:: Materials provided ::
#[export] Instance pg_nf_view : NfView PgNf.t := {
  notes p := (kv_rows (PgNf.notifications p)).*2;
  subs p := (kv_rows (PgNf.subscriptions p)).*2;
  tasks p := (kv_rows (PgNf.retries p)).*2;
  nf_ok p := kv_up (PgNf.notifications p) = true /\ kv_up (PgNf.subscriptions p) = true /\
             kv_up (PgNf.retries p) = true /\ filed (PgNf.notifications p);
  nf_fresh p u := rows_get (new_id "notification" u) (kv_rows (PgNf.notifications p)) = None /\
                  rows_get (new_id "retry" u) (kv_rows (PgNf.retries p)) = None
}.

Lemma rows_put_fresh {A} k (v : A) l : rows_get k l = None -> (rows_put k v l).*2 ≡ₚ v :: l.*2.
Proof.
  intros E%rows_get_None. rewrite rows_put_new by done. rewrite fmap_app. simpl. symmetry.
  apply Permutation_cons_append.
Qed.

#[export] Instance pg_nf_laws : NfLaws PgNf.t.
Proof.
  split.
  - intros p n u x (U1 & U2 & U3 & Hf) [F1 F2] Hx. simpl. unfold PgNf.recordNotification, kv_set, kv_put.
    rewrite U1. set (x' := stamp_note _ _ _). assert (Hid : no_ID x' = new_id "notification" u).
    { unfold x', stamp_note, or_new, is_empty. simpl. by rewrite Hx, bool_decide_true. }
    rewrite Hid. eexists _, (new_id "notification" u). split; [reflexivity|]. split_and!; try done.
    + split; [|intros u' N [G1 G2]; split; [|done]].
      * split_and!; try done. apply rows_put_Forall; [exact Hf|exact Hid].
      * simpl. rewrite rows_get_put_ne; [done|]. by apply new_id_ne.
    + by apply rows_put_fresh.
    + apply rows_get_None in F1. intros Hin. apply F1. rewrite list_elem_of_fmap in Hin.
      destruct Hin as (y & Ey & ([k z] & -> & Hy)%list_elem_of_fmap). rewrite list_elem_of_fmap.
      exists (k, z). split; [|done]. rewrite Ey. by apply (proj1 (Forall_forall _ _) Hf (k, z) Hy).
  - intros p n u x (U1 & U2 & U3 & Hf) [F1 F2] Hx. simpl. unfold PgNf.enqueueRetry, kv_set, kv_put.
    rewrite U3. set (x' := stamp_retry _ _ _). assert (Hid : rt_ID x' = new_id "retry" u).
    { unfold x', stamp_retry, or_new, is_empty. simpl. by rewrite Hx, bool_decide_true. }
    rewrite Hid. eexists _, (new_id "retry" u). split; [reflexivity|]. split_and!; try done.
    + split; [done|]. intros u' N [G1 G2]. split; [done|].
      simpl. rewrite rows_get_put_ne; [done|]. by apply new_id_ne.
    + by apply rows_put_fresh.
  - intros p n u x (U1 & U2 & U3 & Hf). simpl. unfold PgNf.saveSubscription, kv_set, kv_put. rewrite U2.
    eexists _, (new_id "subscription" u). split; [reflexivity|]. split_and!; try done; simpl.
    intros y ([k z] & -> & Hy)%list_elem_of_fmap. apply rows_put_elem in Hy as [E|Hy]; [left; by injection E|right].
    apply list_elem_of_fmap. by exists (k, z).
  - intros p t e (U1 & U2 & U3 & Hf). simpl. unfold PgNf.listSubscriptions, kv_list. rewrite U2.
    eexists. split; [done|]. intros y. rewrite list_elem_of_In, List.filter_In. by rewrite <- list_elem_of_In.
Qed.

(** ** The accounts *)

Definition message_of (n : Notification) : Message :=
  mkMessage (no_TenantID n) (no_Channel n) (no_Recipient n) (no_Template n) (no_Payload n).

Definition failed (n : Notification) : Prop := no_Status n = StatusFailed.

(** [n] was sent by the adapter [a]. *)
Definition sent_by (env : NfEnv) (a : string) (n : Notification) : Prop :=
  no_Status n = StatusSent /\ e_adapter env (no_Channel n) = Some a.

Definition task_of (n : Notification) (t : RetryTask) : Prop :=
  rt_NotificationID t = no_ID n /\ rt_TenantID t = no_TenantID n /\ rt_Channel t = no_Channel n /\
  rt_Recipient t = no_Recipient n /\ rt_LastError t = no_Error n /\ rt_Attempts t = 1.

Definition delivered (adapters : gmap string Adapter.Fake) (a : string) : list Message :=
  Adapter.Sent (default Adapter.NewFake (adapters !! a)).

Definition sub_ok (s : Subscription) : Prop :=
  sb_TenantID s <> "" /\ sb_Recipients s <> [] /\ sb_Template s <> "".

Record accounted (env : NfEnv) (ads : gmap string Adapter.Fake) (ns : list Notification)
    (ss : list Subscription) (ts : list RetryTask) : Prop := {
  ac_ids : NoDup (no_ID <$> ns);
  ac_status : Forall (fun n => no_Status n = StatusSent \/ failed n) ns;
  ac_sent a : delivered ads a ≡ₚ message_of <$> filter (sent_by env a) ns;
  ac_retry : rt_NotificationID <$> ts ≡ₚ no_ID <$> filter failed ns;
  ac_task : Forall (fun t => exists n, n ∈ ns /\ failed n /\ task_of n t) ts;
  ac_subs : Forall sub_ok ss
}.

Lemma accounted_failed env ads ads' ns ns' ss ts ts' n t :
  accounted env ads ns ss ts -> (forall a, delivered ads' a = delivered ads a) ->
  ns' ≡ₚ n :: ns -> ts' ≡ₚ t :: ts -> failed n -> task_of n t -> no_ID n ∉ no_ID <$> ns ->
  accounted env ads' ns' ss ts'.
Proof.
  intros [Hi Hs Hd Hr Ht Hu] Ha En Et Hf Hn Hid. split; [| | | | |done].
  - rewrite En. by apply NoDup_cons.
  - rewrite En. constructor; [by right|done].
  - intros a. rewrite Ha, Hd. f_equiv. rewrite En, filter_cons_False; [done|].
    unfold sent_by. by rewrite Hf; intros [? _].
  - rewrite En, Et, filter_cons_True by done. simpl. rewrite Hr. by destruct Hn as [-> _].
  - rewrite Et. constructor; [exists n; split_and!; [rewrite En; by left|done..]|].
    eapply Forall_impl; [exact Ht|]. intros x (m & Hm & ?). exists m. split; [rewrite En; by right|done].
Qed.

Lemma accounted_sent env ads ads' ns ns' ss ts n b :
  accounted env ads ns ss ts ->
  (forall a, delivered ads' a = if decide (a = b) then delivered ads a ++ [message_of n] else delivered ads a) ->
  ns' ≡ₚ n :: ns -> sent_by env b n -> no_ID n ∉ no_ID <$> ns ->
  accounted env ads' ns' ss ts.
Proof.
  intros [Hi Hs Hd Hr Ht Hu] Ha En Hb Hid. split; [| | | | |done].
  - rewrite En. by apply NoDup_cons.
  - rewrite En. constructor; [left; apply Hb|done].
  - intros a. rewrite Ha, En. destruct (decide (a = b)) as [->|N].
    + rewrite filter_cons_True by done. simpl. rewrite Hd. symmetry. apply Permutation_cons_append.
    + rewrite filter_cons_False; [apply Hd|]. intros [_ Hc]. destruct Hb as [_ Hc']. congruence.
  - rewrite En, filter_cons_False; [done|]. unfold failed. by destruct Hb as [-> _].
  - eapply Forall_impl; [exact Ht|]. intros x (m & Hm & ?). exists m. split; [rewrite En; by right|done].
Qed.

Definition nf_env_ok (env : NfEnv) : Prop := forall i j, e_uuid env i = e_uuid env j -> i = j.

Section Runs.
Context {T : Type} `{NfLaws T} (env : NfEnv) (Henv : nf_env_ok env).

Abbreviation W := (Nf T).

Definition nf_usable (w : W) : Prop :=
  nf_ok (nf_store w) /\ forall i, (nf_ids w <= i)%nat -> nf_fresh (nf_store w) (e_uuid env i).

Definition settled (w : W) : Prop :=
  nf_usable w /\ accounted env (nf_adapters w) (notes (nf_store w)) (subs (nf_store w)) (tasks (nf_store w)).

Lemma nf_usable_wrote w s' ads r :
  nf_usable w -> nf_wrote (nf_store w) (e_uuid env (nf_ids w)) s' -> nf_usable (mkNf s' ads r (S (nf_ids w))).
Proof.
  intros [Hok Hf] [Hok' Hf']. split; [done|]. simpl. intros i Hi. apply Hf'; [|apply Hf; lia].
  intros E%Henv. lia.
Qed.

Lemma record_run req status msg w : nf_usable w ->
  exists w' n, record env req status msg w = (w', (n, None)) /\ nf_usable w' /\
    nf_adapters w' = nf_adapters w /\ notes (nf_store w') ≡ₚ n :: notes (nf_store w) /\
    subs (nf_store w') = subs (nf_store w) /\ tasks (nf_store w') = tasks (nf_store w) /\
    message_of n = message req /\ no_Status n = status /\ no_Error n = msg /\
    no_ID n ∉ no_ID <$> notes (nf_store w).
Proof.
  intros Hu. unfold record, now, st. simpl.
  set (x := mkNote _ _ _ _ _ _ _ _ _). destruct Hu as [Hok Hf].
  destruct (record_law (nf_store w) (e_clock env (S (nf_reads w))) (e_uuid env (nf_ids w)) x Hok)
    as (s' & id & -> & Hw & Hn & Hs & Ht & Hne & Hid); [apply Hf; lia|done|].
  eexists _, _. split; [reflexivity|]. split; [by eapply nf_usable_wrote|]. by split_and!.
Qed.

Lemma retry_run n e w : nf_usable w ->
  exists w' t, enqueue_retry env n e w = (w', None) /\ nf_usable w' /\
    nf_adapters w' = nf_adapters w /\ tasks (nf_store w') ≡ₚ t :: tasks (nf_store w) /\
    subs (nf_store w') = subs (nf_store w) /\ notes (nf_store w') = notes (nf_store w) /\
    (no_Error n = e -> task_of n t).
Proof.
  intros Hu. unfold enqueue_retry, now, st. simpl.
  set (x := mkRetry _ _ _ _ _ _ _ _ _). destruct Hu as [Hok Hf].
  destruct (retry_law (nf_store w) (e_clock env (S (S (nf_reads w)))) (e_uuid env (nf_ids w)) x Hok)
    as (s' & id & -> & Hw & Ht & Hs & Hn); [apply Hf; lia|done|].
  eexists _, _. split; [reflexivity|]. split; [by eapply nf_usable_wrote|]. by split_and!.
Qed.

:: What you should do ::
Would you please copy the lines above, from the one holding "set (x := mkNote" through the last, and nothing else?

:: Solution for this task ::
  set (x := mkNote _ _ _ _ _ _ _ _ _). destruct Hu as [Hok Hf].
  destruct (record_law (nf_store w) (e_clock env (S (nf_reads w))) (e_uuid env (nf_ids w)) x Hok)
    as (s' & id & -> & Hw & Hn & Hs & Ht & Hne & Hid); [apply Hf; lia|done|].
  eexists _, _. split; [reflexivity|]. split; [by eapply nf_usable_wrote|]. by split_and!.
Qed.

Lemma retry_run n e w : nf_usable w ->
  exists w' t, enqueue_retry env n e w = (w', None) /\ nf_usable w' /\
    nf_adapters w' = nf_adapters w /\ tasks (nf_store w') ≡ₚ t :: tasks (nf_store w) /\
    subs (nf_store w') = subs (nf_store w) /\ notes (nf_store w') = notes (nf_store w) /\
    (no_Error n = e -> task_of n t).
Proof.
  intros Hu. unfold enqueue_retry, now, st. simpl.
  set (x := mkRetry _ _ _ _ _ _ _ _ _). destruct Hu as [Hok Hf].
  destruct (retry_law (nf_store w) (e_clock env (S (S (nf_reads w)))) (e_uuid env (nf_ids w)) x Hok)
    as (s' & id & -> & Hw & Ht & Hs & Hn); [apply Hf; lia|done|].
  eexists _, _. split; [reflexivity|]. split; [by eapply nf_usable_wrote|]. by split_and!.
Qed.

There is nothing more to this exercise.